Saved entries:
****

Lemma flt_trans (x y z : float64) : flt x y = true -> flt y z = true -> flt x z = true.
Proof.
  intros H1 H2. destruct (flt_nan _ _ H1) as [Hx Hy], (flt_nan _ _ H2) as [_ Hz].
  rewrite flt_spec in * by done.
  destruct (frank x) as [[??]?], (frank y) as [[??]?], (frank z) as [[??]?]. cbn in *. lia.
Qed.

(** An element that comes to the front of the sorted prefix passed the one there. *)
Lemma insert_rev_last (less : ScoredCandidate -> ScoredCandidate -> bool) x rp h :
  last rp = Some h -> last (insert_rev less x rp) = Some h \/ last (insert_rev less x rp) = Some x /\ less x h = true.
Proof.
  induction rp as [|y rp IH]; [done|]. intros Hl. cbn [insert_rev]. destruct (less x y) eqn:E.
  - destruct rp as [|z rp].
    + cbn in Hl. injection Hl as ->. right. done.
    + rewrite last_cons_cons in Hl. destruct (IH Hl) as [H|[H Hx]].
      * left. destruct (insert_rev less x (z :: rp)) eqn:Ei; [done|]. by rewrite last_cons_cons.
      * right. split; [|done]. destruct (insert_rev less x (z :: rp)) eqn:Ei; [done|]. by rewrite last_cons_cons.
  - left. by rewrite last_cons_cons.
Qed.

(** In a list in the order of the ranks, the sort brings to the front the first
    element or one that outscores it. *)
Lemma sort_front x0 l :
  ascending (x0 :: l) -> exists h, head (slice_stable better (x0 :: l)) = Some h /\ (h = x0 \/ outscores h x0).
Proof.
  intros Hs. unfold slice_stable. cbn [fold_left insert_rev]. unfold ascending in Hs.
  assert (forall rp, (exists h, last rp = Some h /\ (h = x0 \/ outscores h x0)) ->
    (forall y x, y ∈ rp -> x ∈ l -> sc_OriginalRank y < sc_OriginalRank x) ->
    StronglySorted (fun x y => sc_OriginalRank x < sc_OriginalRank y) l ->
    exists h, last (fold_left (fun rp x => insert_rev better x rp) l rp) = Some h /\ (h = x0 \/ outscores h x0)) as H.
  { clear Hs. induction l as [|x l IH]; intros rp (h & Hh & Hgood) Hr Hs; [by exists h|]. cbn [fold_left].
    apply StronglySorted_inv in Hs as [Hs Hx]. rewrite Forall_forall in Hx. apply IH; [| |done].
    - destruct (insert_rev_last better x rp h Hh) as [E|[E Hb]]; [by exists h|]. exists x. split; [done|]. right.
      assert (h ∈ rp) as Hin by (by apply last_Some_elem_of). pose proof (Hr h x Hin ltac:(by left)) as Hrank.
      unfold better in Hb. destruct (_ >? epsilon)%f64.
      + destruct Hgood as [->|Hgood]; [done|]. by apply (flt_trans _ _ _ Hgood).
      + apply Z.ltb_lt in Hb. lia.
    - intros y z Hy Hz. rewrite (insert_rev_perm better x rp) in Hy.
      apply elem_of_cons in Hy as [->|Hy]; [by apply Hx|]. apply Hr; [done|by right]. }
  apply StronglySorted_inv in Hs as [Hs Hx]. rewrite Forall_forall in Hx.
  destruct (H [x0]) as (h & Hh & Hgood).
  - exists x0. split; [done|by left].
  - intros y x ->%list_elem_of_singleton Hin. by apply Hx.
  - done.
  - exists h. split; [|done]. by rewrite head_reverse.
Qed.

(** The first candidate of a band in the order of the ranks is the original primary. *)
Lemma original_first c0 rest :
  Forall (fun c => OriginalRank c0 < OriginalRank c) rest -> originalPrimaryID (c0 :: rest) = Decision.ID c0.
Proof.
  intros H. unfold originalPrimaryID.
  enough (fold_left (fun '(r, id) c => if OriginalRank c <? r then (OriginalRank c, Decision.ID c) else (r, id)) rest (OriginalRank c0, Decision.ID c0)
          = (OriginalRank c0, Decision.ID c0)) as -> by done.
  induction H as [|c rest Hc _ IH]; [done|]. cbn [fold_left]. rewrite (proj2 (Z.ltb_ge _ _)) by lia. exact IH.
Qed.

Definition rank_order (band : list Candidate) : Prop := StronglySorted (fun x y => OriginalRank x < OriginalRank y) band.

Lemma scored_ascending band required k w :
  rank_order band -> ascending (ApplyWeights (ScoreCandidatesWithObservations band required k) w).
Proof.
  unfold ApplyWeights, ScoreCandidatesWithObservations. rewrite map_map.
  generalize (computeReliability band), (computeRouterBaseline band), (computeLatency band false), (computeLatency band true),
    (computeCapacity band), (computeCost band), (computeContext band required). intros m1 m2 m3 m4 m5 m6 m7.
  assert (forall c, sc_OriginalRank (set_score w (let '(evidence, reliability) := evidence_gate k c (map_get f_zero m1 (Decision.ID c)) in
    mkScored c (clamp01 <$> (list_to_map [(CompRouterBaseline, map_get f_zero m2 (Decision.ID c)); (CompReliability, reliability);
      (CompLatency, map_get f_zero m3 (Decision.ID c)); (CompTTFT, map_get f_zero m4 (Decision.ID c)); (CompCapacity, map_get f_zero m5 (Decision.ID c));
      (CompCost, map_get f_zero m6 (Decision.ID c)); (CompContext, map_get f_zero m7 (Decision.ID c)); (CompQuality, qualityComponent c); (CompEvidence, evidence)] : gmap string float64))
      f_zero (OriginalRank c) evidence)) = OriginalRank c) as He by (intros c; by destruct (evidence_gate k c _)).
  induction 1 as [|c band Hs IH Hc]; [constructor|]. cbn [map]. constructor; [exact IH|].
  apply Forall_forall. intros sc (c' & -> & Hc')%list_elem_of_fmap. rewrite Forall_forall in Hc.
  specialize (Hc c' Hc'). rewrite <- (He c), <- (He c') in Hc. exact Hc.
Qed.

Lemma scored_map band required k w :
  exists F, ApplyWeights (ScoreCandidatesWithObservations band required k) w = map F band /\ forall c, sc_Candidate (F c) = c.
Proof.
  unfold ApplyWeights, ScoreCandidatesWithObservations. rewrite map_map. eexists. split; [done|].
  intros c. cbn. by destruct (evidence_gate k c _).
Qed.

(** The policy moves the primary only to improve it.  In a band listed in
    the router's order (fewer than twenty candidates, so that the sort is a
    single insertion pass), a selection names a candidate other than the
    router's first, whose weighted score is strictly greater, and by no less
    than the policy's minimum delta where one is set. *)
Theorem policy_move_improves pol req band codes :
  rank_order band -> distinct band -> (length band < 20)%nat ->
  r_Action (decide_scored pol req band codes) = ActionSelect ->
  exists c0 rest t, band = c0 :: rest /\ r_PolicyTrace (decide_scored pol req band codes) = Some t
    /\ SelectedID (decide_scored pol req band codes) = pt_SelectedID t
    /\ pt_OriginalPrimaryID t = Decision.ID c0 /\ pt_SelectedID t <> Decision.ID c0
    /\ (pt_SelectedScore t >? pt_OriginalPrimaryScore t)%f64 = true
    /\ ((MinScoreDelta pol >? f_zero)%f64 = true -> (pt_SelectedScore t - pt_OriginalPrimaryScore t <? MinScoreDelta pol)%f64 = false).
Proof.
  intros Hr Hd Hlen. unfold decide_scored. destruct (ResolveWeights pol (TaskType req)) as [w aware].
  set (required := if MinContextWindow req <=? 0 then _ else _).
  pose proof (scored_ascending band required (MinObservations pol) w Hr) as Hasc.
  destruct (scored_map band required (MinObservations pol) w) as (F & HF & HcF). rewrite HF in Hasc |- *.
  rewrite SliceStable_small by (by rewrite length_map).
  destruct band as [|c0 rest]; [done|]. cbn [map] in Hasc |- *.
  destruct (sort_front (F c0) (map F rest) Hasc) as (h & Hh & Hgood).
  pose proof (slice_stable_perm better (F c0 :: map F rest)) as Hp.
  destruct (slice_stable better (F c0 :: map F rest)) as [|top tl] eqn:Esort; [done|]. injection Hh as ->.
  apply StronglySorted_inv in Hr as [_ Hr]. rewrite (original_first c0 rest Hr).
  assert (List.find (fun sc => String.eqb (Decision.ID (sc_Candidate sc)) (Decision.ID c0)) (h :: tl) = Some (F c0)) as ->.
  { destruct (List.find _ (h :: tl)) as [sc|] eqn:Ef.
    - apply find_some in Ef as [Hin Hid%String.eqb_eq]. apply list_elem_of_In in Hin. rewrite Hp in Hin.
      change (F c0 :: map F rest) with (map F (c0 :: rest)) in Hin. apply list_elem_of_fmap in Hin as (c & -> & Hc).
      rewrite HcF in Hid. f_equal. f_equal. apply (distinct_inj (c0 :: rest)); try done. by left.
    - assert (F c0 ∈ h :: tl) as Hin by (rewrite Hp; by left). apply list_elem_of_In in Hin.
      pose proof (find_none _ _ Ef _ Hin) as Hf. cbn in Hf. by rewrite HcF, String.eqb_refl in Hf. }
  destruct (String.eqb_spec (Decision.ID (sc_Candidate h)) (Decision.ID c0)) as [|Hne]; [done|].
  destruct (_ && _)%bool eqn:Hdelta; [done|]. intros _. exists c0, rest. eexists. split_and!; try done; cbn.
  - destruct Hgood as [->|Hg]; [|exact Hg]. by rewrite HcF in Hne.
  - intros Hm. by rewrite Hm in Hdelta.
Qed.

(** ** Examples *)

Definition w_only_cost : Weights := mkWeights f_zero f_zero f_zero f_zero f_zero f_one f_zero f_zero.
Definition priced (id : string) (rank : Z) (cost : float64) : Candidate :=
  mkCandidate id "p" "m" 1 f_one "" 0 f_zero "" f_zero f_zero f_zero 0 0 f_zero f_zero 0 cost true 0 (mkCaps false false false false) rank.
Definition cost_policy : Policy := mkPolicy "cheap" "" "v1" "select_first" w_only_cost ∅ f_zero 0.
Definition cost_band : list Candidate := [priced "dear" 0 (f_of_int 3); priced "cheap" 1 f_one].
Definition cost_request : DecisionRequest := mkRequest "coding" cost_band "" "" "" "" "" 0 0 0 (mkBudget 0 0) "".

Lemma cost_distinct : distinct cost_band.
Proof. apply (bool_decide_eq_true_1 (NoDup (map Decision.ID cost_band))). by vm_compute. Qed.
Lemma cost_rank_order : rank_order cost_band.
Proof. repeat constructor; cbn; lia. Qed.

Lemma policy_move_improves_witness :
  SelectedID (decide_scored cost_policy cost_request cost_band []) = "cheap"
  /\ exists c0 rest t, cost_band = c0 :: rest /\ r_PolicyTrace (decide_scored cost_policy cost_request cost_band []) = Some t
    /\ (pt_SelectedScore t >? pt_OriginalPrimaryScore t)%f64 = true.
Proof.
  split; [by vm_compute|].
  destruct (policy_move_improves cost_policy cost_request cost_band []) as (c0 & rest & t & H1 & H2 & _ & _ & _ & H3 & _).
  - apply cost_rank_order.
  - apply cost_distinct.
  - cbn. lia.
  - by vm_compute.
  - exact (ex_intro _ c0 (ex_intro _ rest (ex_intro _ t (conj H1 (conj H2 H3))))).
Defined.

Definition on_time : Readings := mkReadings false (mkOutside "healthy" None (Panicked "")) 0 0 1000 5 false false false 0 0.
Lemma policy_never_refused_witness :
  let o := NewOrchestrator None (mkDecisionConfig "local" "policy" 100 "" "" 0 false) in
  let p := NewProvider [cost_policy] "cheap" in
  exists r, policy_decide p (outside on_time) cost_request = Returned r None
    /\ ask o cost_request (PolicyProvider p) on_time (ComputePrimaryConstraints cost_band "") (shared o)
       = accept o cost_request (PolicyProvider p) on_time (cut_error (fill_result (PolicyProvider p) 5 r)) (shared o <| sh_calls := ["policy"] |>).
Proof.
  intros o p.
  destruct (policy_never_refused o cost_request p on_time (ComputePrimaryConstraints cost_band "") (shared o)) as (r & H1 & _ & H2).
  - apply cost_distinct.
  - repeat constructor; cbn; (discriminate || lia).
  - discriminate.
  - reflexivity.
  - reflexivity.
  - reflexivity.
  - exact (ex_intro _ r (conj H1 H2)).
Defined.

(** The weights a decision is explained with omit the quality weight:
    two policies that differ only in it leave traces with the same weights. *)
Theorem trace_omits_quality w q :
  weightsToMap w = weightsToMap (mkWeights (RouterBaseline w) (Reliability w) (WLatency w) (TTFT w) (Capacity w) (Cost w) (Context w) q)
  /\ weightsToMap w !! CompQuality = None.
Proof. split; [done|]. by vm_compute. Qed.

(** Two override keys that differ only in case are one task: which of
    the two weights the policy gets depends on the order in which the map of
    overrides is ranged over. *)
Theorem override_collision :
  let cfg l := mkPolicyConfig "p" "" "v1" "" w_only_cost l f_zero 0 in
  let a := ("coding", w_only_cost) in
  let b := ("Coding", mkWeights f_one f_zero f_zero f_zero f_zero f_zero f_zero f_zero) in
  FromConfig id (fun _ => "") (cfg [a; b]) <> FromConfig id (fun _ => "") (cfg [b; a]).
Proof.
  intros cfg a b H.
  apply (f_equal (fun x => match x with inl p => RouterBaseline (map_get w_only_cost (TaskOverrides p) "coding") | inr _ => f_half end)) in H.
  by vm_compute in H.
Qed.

****

• [Activity]: Look back at the data above. Transcribe exactly the lines starting at the line that contains "apply StronglySorted_inv in Hr" and ending at the line that contains "rewrite HcF in Hid.".

• [Exercise result]:
  apply StronglySorted_inv in Hr as [_ Hr]. rewrite (original_first c0 rest Hr).
  assert (List.find (fun sc => String.eqb (Decision.ID (sc_Candidate sc)) (Decision.ID c0)) (h :: tl) = Some (F c0)) as ->.
  { destruct (List.find _ (h :: tl)) as [sc|] eqn:Ef.
    - apply find_some in Ef as [Hin Hid%String.eqb_eq]. apply list_elem_of_In in Hin. rewrite Hp in Hin.
      change (F c0 :: map F rest) with (map F (c0 :: rest)) in Hin. apply list_elem_of_fmap in Hin as (c & -> & Hc).
      rewrite HcF in Hid. f_equal. f_equal. apply (distinct_inj (c0 :: rest)); try done. by left.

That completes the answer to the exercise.